Correctional Policies Impact on Families
Maldonado sums up how her family has been treated during her husband’s incarceration. “Most guards are respectful but others treat us like we are the criminals and that we are ‘below’ them.”
Correctional facilities attempt to help families maintain close ties by utilizing approved visitation schedules. Yet, the Urban Institute notes that because of correctional policies and practices the maintenance of family ties is actually hindered. Among some of these policies are:
All three families interviewed for this article list phone call prices as an obstacle to communication. Each correctional institution contracts with an outside provider to allow collect phone calls home. The provider often charges unusually large access fees, resulting in millions of dollars paid by prison families each year. For example, California receives approximately $35 million each year from phone call commissions, according to the Los Angeles Times.

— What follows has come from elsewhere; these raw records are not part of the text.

(** * exporter.cpp: the OBJ/MTL scene exporter, embedded and verified

    A shallow embedding of [tools/exporter.cpp]: the material library
    parser [_load_mtl_file], the three scanning passes of [_load_obj],
    the vertex deduplication loop and the tangent calculator
    [calculate_tangets].

    Conventions of the embedding:
    - C strings are [string]s. A [char] array of N bytes is the string
      in it: fewer than N characters and their terminator, or N
      characters and no terminator, as [strncpy] can leave them. A
      word that [sscanf] stores beyond the room of an array is a write
      outside the array.
    - [uint32_t] and [int] are [Z] with the conversions written out.
    - [float] is abstract: the arithmetic the program uses is collected
      in the class [FloatOps].
    - Every access outside an array, failed [assert], [exit] and
      exception nobody catches is an explicit error of the [result]
      monad. *)

From Stdlib Require Import ZArith Ascii String Lia QArith.
From stdpp Require Import base option list gmap strings numbers pretty.

Local Open Scope string_scope.
Local Open Scope Z_scope.
Local Open Scope list_scope.

(** ** Errors *)

Inductive array_name :=
  | Materials | Meshes | Models | AllTriangles
  | Positions | Texcoords | Normals | Vertices | Indices
  (* the [char] arrays: [line_header], [mtl_filename] and
     [material_name] on the stack, and the fields [MeshData::name],
     [MaterialData::name], [albedo_tex] and [normal_tex] *)
  | LineHeader | MtlFilename | MaterialNameBuffer
  | MeshName | MaterialName | AlbedoTex | NormalTex.

Inductive error :=
  | AssertFailed
  | Exit (status : Z) (message : string)
  | OutOfBounds (a : array_name)
  | BadArrayNewLength.   (* [std::bad_array_new_length], not caught *)

Inductive result (A : Type) :=
  | Ok (a : A)
  | Err (e : error).
Arguments Ok {A} a.
Arguments Err {A} e.

#[global] Instance result_ret : MRet result := λ A a, Ok a.
#[global] Instance result_bind : MBind result := λ A B k r,
  match r with
  | Ok a => k a
  | Err e => Err e
  end.

Fixpoint mapM_result {A B} (f : A → result B) (l : list A) : result (list B) :=
  match l with
  | [] => Ok []
  | a :: l' => b ← f a; bs ← mapM_result f l'; Ok (b :: bs)
  end.

(** A loop over the elements of [l] that an error leaves at once. *)
Fixpoint for_each {A S} (body : A → S → result S) (l : list A) (s : S)
    : result S :=
  match l with
  | [] => Ok s
  | a :: l' => s' ← body a s; for_each body l' s'
  end.

(** [assert(c)] of [assert.h]: a failed assertion stops the program. *)
Definition assert (c : bool) : result unit :=
  if c then Ok () else Err AssertFailed.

Sending mail can be challenging as well. All mail to or from a correctional facility is monitored, with some incoming mail rejected. The primary reasons for monitoring mail are related to security, as well they should be. Some families, however, complain that items such as children’s crayon drawings are rejected as contraband, making it difficult for children to continue valued relationships with their parent.
Maintaining or Regaining Positive Relationships
Even though the areas listed are not the only ones prison families face, they are the most common. It is still possible, however, to maintain positive relationships, or repair damaged ones. Simms-Cox says her husband has learned to address the issues that put him in prison. She feels that prison has been a force for change in their marriage. Maldanado also comments “My husband is now clean and sober. He also realizes what a true family and unconditional love really is.”
Despite the overwhelming odds, relationships can and do thrive under these conditions. The key, Quinlan and Toth agree, is communication. Couples who are willing to work through the issues they faced outside of prison, as well as the ones that may arise after prison, stand a better opportunity to stay together than couples that do not.
While congressional leaders debate policies that directly impact prison families, the growing consensus is that something needs to be developed as a cohesive support system for these families. In 2002, Wade Horn, Ph.D., the Assistant Secretary for Children and Families, U.S. Department of Health and Human Services spoke at a plenary session for the Serious and Violent Offender Reentry Initiative Grantee Conference. Although his underlying message was responsible fatherhood, many of his remarks dealt with the impact of incarcerated fathers on children and families today.
“Some 93 percent of prisoners are men,” he said. “By some estimates, 10 million children—one in seven—will, at some point before reaching age 18, have an incarcerated father. And the separation tends to be lengthy. For fathers in state prisons, the average sentence is 12 ½ years.”
The impact on families can be devastating, as separations tend to increase the chances that children who were already at risk of dropping out of school and engaging in criminal behavior will do so. Horn says, “Put the father in prison and, by some estimates, you make the child five to six times more likely to end up in prison than otherwise. Most of us can barely imagine the pain, shame, disruption, and despair that children experience when their father gets incarcerated.”
There is hope for families of prisoners, though. As more leaders, like Horn, recognize the need for underlying social service support for prison families, parenting and mentoring programs will increase throughout the U.S. There is no estimate or timeline for many of these activities, although experts agree that change is coming sooner rather than later.
Despite the difficulties of raising children while one or both parents are incarcerated is difficult, yet manageable. More prisons, like Toth’s are developing parenting curriculums designed to teach skills and increase interaction while families are separated. This movement also gives rise to hope that more efforts will be concentrated on the outside communities and keep families together upon the prisoner’s reentry into the community.